*** Data to use ***

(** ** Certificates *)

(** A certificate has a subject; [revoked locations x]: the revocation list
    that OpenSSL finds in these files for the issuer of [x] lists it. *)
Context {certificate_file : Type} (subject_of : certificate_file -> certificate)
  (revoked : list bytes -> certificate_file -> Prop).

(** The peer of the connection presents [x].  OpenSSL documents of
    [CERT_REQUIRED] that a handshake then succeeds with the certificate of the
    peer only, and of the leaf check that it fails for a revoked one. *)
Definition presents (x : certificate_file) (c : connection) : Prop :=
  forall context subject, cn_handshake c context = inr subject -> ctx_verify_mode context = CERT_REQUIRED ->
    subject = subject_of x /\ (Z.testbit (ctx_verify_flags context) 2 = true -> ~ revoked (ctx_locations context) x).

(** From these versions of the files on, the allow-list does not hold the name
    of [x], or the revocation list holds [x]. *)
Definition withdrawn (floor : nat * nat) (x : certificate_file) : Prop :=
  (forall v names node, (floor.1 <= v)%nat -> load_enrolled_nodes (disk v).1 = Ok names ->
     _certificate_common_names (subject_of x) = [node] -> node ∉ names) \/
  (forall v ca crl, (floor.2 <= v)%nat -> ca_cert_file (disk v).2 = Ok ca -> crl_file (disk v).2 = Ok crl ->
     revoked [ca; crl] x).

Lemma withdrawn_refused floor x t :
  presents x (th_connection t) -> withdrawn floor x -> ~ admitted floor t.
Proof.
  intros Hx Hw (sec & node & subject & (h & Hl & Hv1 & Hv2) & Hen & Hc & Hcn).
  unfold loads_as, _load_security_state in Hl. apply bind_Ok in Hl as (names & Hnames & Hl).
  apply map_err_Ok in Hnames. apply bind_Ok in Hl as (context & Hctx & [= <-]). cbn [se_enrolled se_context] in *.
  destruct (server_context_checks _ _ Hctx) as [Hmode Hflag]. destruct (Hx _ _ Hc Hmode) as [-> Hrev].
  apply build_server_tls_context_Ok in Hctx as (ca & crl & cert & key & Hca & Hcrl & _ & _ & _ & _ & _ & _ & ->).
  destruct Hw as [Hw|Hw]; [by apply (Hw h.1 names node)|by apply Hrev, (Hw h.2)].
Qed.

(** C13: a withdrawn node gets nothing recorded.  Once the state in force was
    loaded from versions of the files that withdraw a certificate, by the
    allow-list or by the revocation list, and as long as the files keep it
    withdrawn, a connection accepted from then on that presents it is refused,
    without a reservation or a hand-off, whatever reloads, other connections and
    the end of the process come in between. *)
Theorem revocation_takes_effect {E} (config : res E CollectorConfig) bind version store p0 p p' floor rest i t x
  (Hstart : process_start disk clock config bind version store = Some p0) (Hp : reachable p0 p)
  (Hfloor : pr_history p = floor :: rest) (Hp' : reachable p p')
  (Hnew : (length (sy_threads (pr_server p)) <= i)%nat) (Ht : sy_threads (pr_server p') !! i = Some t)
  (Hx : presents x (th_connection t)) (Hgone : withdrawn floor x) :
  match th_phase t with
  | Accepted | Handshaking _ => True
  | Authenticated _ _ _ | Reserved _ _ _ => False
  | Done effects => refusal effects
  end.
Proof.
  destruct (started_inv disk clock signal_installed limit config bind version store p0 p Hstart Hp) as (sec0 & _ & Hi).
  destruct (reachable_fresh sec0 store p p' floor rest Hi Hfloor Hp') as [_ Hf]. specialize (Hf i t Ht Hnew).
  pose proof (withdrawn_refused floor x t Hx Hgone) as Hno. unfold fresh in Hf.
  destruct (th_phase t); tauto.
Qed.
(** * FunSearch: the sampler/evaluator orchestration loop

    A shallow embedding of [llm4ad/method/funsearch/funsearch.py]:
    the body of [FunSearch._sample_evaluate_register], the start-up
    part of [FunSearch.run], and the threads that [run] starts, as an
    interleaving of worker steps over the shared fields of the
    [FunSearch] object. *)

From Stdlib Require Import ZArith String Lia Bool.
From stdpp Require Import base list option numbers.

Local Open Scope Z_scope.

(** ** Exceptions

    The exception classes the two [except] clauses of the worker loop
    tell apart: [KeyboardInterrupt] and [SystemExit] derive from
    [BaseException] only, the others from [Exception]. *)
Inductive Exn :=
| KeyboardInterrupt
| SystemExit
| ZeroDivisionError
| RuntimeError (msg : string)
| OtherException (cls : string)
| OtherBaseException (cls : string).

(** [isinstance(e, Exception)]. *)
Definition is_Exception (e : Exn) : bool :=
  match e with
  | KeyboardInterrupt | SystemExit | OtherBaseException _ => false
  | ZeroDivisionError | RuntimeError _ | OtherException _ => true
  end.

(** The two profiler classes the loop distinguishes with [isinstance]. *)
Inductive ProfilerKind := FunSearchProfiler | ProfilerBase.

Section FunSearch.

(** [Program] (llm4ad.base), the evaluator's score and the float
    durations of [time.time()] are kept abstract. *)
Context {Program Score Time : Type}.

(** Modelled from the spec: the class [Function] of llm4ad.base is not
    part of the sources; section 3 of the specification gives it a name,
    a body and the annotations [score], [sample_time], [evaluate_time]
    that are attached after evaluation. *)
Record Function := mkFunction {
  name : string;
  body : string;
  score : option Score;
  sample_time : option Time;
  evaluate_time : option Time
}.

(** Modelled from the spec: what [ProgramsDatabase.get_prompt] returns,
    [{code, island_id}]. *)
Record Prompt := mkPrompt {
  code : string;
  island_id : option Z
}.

*** End of Data to use ***
*** Data to use ***

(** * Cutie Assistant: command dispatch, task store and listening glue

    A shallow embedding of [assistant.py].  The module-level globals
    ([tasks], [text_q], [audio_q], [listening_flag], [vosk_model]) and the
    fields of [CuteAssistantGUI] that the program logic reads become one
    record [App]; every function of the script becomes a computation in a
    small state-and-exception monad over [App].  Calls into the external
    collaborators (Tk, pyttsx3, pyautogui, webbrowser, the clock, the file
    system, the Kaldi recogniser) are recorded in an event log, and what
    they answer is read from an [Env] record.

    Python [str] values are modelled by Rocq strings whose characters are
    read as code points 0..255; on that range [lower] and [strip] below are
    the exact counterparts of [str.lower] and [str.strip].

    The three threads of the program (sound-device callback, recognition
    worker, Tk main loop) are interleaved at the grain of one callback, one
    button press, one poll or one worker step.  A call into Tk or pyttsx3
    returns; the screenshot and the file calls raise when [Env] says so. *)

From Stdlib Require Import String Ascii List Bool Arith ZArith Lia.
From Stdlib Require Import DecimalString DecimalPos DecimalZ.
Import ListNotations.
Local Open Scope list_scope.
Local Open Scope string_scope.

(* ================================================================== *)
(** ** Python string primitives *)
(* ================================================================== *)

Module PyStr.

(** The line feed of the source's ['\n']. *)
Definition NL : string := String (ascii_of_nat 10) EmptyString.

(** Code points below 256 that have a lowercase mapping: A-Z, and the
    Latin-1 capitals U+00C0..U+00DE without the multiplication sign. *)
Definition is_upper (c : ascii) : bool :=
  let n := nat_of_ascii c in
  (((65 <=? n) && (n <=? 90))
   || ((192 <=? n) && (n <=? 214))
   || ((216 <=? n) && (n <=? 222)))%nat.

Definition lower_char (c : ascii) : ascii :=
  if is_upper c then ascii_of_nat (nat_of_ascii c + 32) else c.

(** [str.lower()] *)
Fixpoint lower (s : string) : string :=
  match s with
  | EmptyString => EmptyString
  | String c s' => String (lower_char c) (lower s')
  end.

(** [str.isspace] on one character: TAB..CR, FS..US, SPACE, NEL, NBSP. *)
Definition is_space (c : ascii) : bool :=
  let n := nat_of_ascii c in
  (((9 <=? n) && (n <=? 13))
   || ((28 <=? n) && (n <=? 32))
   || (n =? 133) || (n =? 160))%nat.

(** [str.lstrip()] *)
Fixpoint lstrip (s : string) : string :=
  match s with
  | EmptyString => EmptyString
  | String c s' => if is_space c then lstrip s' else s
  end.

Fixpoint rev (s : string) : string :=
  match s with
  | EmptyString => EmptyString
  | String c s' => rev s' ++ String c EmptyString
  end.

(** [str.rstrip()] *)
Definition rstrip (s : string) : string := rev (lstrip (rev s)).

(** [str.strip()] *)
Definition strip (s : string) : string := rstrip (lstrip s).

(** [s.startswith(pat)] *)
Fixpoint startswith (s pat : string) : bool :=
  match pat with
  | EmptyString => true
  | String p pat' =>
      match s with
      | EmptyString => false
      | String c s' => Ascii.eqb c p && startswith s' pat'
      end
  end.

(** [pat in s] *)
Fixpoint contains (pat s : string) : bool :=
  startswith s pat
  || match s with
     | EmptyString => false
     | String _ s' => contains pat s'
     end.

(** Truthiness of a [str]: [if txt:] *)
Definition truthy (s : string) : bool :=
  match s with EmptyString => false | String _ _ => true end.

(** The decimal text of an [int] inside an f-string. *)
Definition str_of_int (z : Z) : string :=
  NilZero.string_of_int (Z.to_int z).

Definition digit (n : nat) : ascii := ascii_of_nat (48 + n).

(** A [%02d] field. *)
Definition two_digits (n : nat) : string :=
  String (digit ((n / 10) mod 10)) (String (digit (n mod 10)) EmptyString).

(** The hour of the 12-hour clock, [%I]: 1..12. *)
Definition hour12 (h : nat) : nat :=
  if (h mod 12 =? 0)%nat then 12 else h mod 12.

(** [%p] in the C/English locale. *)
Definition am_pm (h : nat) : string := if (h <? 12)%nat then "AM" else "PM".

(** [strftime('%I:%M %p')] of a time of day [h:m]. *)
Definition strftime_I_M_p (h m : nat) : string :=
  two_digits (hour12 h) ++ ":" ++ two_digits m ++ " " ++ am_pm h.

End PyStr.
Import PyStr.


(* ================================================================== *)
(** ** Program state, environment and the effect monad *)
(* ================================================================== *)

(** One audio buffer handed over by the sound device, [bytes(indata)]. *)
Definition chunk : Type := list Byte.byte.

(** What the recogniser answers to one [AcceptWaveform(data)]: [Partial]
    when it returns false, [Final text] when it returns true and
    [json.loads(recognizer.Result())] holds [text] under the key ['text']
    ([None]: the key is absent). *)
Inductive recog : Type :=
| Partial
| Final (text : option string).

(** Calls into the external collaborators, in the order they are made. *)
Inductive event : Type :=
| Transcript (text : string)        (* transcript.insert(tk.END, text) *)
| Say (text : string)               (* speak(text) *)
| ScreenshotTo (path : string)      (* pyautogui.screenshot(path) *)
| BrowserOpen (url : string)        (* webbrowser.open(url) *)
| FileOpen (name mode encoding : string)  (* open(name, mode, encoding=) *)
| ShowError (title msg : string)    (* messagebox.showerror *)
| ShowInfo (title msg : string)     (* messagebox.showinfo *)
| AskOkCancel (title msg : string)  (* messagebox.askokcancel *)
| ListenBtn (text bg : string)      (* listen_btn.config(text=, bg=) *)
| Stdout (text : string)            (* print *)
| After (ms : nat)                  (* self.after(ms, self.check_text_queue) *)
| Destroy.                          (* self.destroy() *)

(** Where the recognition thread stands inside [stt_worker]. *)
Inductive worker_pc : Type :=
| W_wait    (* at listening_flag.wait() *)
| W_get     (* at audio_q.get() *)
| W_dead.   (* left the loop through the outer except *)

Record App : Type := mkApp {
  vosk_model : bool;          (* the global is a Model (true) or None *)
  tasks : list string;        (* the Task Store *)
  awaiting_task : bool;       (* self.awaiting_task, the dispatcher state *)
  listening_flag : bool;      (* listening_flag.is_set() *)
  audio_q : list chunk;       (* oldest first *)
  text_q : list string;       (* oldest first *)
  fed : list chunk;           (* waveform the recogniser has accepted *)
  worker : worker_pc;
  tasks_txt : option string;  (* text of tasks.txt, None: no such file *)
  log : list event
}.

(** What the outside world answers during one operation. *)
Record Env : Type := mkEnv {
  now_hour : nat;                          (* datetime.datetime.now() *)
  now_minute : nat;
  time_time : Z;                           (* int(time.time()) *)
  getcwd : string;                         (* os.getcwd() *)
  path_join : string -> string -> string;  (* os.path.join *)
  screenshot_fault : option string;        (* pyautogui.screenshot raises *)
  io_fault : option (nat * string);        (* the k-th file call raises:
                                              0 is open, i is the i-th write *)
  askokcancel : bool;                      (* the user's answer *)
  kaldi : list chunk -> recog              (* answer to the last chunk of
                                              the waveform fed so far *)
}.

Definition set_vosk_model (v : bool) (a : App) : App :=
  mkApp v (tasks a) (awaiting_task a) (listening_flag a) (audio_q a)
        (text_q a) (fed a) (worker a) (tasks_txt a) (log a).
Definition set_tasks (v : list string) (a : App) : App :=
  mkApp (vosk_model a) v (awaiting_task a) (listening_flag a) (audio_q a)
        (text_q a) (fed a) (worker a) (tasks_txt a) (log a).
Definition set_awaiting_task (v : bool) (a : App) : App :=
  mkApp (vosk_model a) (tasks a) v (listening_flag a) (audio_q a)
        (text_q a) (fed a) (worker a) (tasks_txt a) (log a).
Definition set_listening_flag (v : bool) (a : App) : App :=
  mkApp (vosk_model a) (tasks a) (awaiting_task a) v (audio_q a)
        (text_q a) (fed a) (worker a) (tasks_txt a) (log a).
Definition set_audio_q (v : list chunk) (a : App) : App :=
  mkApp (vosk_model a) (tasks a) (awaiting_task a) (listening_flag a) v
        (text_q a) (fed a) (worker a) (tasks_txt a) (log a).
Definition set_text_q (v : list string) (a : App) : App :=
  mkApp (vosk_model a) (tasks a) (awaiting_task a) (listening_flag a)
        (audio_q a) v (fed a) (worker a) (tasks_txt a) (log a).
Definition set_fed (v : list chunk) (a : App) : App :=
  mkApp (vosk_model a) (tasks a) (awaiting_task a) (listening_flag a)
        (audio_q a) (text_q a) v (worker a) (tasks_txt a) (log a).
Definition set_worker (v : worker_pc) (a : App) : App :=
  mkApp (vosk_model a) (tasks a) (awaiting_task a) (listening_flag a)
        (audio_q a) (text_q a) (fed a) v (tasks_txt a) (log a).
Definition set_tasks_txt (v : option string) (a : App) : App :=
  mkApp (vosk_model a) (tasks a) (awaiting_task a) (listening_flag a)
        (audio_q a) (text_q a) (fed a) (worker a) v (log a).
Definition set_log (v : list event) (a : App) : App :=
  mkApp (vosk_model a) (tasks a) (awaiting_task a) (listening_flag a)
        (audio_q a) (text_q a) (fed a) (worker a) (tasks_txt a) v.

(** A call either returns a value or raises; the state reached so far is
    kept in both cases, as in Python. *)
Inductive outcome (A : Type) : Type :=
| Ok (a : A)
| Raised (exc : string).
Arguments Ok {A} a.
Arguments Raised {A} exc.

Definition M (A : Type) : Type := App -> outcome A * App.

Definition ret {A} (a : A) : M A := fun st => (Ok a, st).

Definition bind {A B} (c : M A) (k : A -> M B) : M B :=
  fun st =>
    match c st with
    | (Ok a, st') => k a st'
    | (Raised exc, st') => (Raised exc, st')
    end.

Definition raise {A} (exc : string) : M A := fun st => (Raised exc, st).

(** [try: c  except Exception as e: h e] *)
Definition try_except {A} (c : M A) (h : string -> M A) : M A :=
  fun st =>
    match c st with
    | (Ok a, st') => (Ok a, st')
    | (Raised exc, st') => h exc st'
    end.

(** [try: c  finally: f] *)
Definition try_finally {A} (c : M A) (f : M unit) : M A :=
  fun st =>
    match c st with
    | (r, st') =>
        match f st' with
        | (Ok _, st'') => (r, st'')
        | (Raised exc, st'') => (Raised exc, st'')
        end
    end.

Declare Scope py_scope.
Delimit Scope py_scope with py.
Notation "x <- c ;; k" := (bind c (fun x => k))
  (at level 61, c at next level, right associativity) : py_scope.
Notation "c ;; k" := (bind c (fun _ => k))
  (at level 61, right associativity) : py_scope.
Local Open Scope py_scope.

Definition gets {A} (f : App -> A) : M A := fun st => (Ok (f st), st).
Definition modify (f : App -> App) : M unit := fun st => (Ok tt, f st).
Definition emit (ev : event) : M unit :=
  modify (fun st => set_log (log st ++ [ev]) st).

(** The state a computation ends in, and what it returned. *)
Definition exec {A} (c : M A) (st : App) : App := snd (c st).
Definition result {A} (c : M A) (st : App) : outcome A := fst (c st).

*** End of Data to use ***
*** Data to use ***

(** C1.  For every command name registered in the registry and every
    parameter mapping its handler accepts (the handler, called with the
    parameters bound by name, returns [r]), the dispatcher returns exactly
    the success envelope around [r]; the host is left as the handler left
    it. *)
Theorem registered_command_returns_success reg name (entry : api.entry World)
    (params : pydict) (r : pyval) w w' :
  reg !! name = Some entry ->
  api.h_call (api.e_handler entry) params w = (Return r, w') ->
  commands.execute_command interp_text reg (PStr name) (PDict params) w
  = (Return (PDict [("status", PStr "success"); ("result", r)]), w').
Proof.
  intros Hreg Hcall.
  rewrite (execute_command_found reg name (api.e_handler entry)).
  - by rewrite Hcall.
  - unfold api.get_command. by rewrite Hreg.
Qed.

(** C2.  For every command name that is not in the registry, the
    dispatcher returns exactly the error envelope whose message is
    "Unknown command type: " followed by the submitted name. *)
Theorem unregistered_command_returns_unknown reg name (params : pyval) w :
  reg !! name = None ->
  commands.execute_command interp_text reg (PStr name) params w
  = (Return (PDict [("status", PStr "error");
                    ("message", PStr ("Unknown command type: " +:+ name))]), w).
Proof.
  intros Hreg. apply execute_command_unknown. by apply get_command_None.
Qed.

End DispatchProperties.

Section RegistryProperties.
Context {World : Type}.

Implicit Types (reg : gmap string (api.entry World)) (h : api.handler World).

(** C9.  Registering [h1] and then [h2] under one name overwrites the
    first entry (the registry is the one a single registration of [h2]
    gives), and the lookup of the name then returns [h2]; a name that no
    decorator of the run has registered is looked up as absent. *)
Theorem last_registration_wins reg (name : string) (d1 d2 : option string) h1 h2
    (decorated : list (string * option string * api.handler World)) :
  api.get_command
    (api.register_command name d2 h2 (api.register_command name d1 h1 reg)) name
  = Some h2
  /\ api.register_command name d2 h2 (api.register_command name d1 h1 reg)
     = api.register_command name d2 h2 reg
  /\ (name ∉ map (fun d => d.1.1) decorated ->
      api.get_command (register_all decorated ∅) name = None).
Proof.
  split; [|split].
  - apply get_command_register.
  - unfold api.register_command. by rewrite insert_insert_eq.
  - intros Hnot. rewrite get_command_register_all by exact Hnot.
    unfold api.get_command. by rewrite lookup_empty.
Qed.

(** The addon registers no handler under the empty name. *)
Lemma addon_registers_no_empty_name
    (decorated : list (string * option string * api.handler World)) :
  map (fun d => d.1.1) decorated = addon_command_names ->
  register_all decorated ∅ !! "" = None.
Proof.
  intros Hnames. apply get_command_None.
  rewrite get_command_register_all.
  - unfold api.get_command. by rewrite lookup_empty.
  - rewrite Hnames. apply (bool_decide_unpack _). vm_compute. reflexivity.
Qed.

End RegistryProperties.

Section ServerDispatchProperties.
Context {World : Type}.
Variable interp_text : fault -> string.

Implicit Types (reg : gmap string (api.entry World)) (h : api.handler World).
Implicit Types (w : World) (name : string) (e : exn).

*** End of Data to use ***

Task brief
Your answer should consist of the lines from the line with "fields of [CuteAssistantGUI]" to the line with "The three threads" above, repeated exactly, both ends included.

Reply
    fields of [CuteAssistantGUI] that the program logic reads become one
    record [App]; every function of the script becomes a computation in a
    small state-and-exception monad over [App].  Calls into the external
    collaborators (Tk, pyttsx3, pyautogui, webbrowser, the clock, the file
    system, the Kaldi recogniser) are recorded in an event log, and what
    they answer is read from an [Env] record.

    Python [str] values are modelled by Rocq strings whose characters are
    read as code points 0..255; on that range [lower] and [strip] below are
    the exact counterparts of [str.lower] and [str.strip].

    The three threads of the program (sound-device callback, recognition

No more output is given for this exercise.